Murrumbeena Village (c1880s) is heritage protected due to its brick and rendered building facades. This rejuvenating suburb, has seen a significant increase in urban density along the rail corridor and main arterials with single-level dwellings replaced by four to five-storey buildings. Outside of the main streets, Murrumbeena is a mix of predominantly single-family detached homes with small pockets of walk-up flats of up to two stories developed since the 1960s. The predominant style of the buildings in the shopping strip, station and surrounding homes are Federation and Interwar which include many magnificent examples of single story Art Deco designs.

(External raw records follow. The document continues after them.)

(** The replies after which [send_post_request] returns a true value: no
    exception on the way, a status outside 4xx and 5xx, and a JSON body
    that Python counts as true. *)
Definition acknowledged (reply : outcome response) : bool :=
  match reply with
  | Ret r =>
      negb ((400 <=? status_code r) && (status_code r <? 600))
      && match body r with
         | Some v => truthy v
         | None => false
         end
  | Raise _ => false
  end.

(** The shapes the log of the loop can take over the indices it is given:
    a chunk sent and reported as submitted, then the rest; or a chunk sent
    and the loop left, after a caught error, after a false reply, or by an
    exception that is not caught. *)
Inductive loop_trace (url : string) (data : list record) (chunk_size n : Z)
    : list Z -> list event -> Prop :=
| trace_end :
    loop_trace url data chunk_size n [] []
| trace_submitted i rest l :
    loop_trace url data chunk_size n rest l ->
    loop_trace url data chunk_size n (i :: rest)
      (Post url (chunk_at data chunk_size i)
         :: Success (MsgChunkSubmitted (i + 1) n) :: l)
| trace_refused i rest e :
    loop_trace url data chunk_size n (i :: rest)
      [Post url (chunk_at data chunk_size i);
       Error (MsgRequestError e); Error (MsgChunkFailed (i + 1) n)]
| trace_false_reply i rest :
    loop_trace url data chunk_size n (i :: rest)
      [Post url (chunk_at data chunk_size i); Error (MsgChunkFailed (i + 1) n)]
| trace_raised i rest :
    loop_trace url data chunk_size n (i :: rest)
      [Post url (chunk_at data chunk_size i)].

(** The chunks of a run in which no submission fails. *)
Definition chunks (data : list record) (chunk_size : Z) : list (list record) :=
  map (chunk_at data chunk_size) (range (num_chunks data chunk_size)).

End Submit.

(* ================================================================== *)
(** ** The script *)

Module App.
Import Py Frame Ui Ingest Submit.
Local Open Scope script_scope.
Local Open Scope string_scope.
Lemma factors_on_results_witness :
  exists fq fe ff,
    Reasoning.getPredictionReasoning (dataWith 6 18 0.75 0.8)
    = Some [fq; fe; ff]
    /\ Reasoning.factor fq = "Behavioral Questionnaire"%string
    /\ Reasoning.factor fe = "Eye Tracking Analysis"%string
    /\ Reasoning.factor ff = "Facial Expression Analysis"%string.
Proof.
  apply (factors_on_results
           {| Session.currentStage := results;
              Session.assessmentData := dataWith 6 18 0.75 0.8;
              Session.progress := 100 |}); [| reflexivity].
  apply (Flow.reachable_complete
           {| Session.currentStage := facialAnalysis;
              Session.assessmentData :=
                <[eyeTracking := eyeTrackingWith 0.75]>
                  (<[questionnaire := questionnaireWith 6 18]> ∅);
              Session.progress := Session.updateProgress eyeTracking |}
           (facialAnalysisWith 0.8)); [| reflexivity | reflexivity].
  apply (Flow.reachable_complete
           {| Session.currentStage := eyeTracking;
              Session.assessmentData :=
                <[questionnaire := questionnaireWith 6 18]> ∅;
              Session.progress := Session.updateProgress questionnaire |}
           (eyeTrackingWith 0.75)); [| reflexivity | reflexivity].
  apply (Flow.reachable_complete (Session.begin Session.initial)
           (questionnaireWith 6 18)); [| reflexivity | reflexivity].
  apply Flow.reachable_begin.
Defined.

(** X23: computing the prediction factors fails exactly when the
    eye-tracking entry or the facial-analysis entry holds a payload of
    another stage; a payload of another stage under the questionnaire key
    is tolerated.  When it succeeds there is one factor per available
    stage (a missing stage gives no factor). *)
Theorem factors_fail_on_foreign_payload data :
  (is_Some (Reasoning.getPredictionReasoning data) <->
   (forall d, data !! eyeTracking = Some d -> origin d = eyeTracking)
   /\ (forall d, data !! facialAnalysis = Some d -> origin d = facialAnalysis))
  /\ (forall factors,
        Reasoning.getPredictionReasoning data = Some factors ->
        length factors
        = (from_option (fun _ => 1) 0 (data !! questionnaire)
           + from_option (fun _ => 1) 0 (data !! eyeTracking)
           + from_option (fun _ => 1) 0 (data !! facialAnalysis))%nat).
Proof.
  unfold Reasoning.getPredictionReasoning.
  destruct (data !! questionnaire) as [dq |];
    destruct (data !! eyeTracking) as [[] |];
    destruct (data !! facialAnalysis) as [[] |];
    cbn [Reasoning.eyeTrackingFactor Reasoning.facialAnalysisFactor
         option_map app from_option];
    (split;
     [ split;
       [ intros [x Hx]; try discriminate Hx;
         split; intros d [= <-]; reflexivity
       | intros [H1 H2];
         try (specialize (H1 _ eq_refl); discriminate H1);
         try (specialize (H2 _ eq_refl); discriminate H2);
         eexists; reflexivity ]
     | intros factors [= <-]; reflexivity ]).
Qed.

Lemma factors_fail_on_foreign_payload_witness :
  length [Reasoning.questionnaireFactor (questionnaireWith 6 18)] = 1%nat.
Proof.
  exact (proj2 (factors_fail_on_foreign_payload
                  {[ questionnaire := questionnaireWith 6 18 ]})
               [Reasoning.questionnaireFactor (questionnaireWith 6 18)]
               eq_refl).
Defined.

(** X24: for a questionnaire result with a total of at most 18, the
    impact of the behavioral factor (thresholds 60 and 30 on the
    percentage) is the questionnaire's own risk level (thresholds 0.6 and
    0.3 on the ratio), and the confidence is 85, 65 or 90 accordingly. *)
Theorem behavioral_impact_is_risk_level (answers : gmap nat nat) :
  (Questionnaire.totalScore (Questionnaire.complete answers) <= 18)%nat ->
  let r := Questionnaire.complete answers in
  let f := Reasoning.questionnaireFactor (QuestionnaireData r) in
  Reasoning.impact f = Questionnaire.riskLevel r
  /\ Reasoning.confidence f
     = match Questionnaire.riskLevel r with
       | High => 85 | Medium => 65 | Low => 90
       end.
Proof.
  intros Ht r f. subst r f.
  pose proof (forall_upto_spec _ _ total_ok_18 _ Ht) as H.
  unfold total_ok in H. cbv zeta in H.
  apply andb_prop in H as [H1 H2].
  apply RiskLevel_eqb_eq in H1, H2.
  rewrite complete_riskLevel.
  change (Questionnaire.maxTotalScore (Questionnaire.complete answers))
    with 18%nat.
  rewrite H1, <- H2.
  unfold Reasoning.questionnaireFactor;
    cbn [Reasoning.impact Reasoning.confidence Results.totalScore
         Results.maxTotalScore JS.toNumber].
  change (Questionnaire.maxTotalScore (Questionnaire.complete answers))
    with 18%nat.
  destruct (JS.gt _ 60); [now split |].
  destruct (JS.gt _ 30); now split.
Qed.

The Victoria Heritage Database lists the following significant buildings in Murrumbeena:
- Murrumbeena Primary School in Hobart Road
- "Alnwick," 11 Railway Parade, is an early example of Queen Anne style and was built for Sir James Patterson, former Commissioner of Public Works, and Railways and Premier and Chief Secretary at the time
- ”Tralee", 4 Wahroonga Crescent, was built by painter Arthur Merric Boyd and Emma Minnie Boyd, and is a unique blend of California Bungalow and Victorian styles with ornate features
- "Urangara," 21 Omama Road
- "Croft Head" (built in 1887) at 13 Poath Rd - historically and aesthetically significant
- The Beauville Estate (built 1934–1936), built by Albert Victor Jennings, was the harbinger of planned community developments after WW1 and is listed under the National Trust due to its state heritage significance.
- The stained glass memorial windows of the Uniting Church (formerly St Giles Presbyterian) are listed in the Victorian War Memorial Register.
- Despite its listing in the Heritage Overlay, the original 1922 Murrumbeena Railway Station building (Arts and Crafts features), footbridge and associated gardens were demolished in 2017 to make way for the elevated rail project.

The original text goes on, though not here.